▽

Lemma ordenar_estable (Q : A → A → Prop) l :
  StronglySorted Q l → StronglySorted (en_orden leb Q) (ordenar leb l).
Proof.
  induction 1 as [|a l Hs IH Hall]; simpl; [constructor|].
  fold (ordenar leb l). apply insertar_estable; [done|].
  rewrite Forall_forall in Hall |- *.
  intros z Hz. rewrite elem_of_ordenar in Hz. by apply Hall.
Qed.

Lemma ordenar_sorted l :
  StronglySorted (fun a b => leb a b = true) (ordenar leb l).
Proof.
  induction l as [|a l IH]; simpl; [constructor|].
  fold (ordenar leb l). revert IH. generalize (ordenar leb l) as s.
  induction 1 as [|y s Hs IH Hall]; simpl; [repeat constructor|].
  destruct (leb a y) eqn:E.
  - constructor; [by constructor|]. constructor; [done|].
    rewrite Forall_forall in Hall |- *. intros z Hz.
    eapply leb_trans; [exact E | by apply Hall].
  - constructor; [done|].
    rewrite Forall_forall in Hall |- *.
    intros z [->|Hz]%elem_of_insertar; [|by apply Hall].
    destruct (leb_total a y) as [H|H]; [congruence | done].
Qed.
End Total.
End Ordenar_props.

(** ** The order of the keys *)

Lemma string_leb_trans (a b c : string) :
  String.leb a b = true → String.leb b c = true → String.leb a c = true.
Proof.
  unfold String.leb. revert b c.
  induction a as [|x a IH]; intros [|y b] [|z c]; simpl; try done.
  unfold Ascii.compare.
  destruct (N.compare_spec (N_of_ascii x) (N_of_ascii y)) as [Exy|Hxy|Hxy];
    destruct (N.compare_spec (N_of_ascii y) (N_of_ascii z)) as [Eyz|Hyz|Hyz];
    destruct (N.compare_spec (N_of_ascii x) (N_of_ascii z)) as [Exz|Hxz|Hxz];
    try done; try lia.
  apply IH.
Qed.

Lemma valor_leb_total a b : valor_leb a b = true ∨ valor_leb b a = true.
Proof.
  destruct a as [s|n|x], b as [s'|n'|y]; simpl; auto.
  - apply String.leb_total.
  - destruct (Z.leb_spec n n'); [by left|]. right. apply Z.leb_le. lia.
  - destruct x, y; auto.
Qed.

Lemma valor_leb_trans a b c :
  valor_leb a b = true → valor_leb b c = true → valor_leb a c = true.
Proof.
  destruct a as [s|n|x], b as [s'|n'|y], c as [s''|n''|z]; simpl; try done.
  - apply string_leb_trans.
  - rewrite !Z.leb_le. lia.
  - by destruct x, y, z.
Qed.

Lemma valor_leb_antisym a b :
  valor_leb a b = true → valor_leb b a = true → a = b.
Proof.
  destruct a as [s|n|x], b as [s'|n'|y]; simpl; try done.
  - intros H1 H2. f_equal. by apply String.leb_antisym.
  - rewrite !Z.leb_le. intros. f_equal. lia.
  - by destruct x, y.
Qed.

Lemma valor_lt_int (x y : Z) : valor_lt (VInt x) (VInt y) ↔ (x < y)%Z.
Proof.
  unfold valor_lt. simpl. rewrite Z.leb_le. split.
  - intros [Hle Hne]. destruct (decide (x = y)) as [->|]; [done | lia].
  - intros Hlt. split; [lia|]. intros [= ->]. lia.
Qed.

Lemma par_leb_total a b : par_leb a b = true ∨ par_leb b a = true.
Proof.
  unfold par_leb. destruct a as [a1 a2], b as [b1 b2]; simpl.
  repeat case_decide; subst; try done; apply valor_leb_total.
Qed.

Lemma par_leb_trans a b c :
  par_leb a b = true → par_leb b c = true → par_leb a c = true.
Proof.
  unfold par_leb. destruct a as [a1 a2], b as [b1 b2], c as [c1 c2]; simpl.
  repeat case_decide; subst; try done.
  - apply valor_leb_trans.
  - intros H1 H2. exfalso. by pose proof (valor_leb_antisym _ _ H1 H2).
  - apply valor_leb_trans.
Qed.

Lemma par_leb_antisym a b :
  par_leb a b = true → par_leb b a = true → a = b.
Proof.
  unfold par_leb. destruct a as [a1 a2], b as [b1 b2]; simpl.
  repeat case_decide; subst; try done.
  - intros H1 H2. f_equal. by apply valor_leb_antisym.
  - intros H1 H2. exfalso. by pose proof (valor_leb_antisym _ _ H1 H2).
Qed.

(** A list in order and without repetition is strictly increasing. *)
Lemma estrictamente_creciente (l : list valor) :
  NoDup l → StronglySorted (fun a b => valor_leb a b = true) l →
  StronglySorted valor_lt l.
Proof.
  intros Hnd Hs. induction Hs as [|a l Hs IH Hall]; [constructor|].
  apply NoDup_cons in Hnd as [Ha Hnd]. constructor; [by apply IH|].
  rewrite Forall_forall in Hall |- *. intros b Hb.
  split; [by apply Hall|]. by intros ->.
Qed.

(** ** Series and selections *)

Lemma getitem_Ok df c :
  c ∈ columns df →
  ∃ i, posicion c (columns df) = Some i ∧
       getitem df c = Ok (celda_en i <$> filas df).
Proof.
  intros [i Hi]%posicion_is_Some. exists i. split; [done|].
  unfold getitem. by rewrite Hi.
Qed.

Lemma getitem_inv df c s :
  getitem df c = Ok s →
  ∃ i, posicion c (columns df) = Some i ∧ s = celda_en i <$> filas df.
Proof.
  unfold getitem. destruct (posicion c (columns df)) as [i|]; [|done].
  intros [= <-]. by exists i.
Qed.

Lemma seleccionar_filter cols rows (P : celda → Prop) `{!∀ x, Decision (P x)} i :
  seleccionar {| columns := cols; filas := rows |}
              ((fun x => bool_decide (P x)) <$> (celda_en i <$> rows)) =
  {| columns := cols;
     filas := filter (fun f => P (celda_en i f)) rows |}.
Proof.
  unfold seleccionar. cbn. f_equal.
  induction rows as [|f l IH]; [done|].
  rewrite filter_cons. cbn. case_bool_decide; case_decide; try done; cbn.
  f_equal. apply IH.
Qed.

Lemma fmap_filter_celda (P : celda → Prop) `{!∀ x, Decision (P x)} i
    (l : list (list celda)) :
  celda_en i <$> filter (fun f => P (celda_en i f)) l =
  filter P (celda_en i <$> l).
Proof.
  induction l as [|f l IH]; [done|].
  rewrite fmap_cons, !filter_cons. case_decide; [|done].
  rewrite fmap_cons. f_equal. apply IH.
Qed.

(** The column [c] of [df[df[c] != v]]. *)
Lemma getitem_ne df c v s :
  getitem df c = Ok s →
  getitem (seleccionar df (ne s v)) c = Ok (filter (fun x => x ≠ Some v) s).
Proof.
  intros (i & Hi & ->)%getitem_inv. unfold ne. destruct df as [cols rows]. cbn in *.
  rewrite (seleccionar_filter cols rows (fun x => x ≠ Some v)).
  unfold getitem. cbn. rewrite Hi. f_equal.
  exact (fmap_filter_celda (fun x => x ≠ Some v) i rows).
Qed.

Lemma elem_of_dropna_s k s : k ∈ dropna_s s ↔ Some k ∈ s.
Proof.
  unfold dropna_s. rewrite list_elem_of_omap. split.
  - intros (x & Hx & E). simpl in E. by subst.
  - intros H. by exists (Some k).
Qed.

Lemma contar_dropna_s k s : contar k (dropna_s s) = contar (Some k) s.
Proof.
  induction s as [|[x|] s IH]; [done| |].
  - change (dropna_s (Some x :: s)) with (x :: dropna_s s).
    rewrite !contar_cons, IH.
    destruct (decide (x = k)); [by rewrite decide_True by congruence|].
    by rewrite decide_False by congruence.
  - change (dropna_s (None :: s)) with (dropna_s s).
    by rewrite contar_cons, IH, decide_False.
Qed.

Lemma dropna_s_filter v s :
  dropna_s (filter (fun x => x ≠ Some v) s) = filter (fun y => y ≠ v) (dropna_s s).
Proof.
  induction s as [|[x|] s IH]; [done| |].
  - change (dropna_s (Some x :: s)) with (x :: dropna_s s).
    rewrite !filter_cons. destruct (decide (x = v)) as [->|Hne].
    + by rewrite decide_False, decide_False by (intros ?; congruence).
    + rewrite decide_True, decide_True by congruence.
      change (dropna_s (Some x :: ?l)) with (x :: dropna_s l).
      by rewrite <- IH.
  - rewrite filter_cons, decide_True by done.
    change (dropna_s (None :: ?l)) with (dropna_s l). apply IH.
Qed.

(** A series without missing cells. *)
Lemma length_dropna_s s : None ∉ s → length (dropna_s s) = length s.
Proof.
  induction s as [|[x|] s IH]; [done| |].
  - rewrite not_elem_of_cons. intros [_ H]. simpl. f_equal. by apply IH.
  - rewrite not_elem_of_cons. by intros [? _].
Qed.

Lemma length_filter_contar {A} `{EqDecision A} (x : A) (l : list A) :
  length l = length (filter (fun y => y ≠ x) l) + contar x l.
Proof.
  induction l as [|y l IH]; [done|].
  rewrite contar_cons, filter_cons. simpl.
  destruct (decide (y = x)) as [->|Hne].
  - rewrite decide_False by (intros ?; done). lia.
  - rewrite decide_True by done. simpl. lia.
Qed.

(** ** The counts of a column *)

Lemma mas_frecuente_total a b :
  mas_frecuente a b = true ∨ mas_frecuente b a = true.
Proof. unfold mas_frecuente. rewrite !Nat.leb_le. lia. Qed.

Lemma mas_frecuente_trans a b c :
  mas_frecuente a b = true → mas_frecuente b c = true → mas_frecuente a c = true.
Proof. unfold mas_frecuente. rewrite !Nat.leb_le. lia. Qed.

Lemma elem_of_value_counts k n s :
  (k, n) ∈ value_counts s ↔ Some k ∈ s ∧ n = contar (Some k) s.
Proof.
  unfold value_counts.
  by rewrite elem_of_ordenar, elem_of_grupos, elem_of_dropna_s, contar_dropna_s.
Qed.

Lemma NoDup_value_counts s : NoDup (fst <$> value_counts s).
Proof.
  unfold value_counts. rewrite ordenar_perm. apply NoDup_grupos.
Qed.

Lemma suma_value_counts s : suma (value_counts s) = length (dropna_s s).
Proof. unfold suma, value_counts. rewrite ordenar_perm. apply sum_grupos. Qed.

△
▽

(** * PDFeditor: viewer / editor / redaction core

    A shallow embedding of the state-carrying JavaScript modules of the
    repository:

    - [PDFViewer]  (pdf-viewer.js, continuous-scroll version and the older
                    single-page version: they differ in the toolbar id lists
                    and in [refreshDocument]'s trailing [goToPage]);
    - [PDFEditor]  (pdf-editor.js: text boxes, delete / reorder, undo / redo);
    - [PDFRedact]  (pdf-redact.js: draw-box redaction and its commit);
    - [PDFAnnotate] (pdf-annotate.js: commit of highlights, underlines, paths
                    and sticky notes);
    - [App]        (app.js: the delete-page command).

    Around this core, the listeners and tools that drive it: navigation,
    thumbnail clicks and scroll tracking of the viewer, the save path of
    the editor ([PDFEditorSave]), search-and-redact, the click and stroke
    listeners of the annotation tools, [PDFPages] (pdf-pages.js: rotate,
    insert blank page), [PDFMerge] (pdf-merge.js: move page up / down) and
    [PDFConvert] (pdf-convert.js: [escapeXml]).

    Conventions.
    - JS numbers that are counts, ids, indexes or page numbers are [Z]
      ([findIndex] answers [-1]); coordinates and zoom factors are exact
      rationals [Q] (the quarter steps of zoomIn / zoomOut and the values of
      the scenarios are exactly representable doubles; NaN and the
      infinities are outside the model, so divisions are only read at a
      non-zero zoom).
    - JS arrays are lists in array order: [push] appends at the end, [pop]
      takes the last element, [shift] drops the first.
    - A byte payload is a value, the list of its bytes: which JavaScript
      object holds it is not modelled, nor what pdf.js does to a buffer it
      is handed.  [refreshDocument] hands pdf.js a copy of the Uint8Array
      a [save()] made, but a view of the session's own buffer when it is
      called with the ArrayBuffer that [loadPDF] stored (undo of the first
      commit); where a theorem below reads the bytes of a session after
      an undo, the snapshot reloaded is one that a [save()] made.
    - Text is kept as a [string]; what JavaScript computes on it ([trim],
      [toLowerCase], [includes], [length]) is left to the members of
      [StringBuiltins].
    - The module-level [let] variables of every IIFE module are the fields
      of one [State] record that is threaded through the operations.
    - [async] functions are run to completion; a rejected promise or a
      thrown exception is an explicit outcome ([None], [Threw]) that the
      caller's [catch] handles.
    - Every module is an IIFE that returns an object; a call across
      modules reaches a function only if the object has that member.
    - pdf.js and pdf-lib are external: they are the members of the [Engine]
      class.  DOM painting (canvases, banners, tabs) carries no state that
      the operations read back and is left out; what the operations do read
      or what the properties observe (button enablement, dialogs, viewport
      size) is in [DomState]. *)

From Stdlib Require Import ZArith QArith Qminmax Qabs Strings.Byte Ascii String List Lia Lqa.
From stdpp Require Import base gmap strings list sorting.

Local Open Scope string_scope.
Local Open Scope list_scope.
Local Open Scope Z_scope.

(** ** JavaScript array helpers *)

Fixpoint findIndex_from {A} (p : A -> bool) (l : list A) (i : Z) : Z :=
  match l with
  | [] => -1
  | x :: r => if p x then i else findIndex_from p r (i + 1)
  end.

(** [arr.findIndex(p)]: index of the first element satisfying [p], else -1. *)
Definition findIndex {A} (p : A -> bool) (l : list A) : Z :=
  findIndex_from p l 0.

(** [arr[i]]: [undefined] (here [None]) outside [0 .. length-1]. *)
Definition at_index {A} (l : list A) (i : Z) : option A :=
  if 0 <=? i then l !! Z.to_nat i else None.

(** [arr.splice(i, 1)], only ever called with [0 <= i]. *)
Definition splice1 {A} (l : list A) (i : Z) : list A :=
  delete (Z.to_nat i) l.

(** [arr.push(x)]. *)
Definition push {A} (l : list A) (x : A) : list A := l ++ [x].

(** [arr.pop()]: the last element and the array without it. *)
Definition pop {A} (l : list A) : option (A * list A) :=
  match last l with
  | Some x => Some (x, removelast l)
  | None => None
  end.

△

Starting with the line that holds "insert blank page), [PDFMerge]" and ending with the line that holds "of the Uint8Array", retype every line in the data above exactly, and nothing else.

▶ WRITTEN RESPONSE
    insert blank page), [PDFMerge] (pdf-merge.js: move page up / down) and
    [PDFConvert] (pdf-convert.js: [escapeXml]).

    Conventions.
    - JS numbers that are counts, ids, indexes or page numbers are [Z]
      ([findIndex] answers [-1]); coordinates and zoom factors are exact
      rationals [Q] (the quarter steps of zoomIn / zoomOut and the values of
      the scenarios are exactly representable doubles; NaN and the
      infinities are outside the model, so divisions are only read at a
      non-zero zoom).
    - JS arrays are lists in array order: [push] appends at the end, [pop]
      takes the last element, [shift] drops the first.
    - A byte payload is a value, the list of its bytes: which JavaScript
      object holds it is not modelled, nor what pdf.js does to a buffer it
      is handed.  [refreshDocument] hands pdf.js a copy of the Uint8Array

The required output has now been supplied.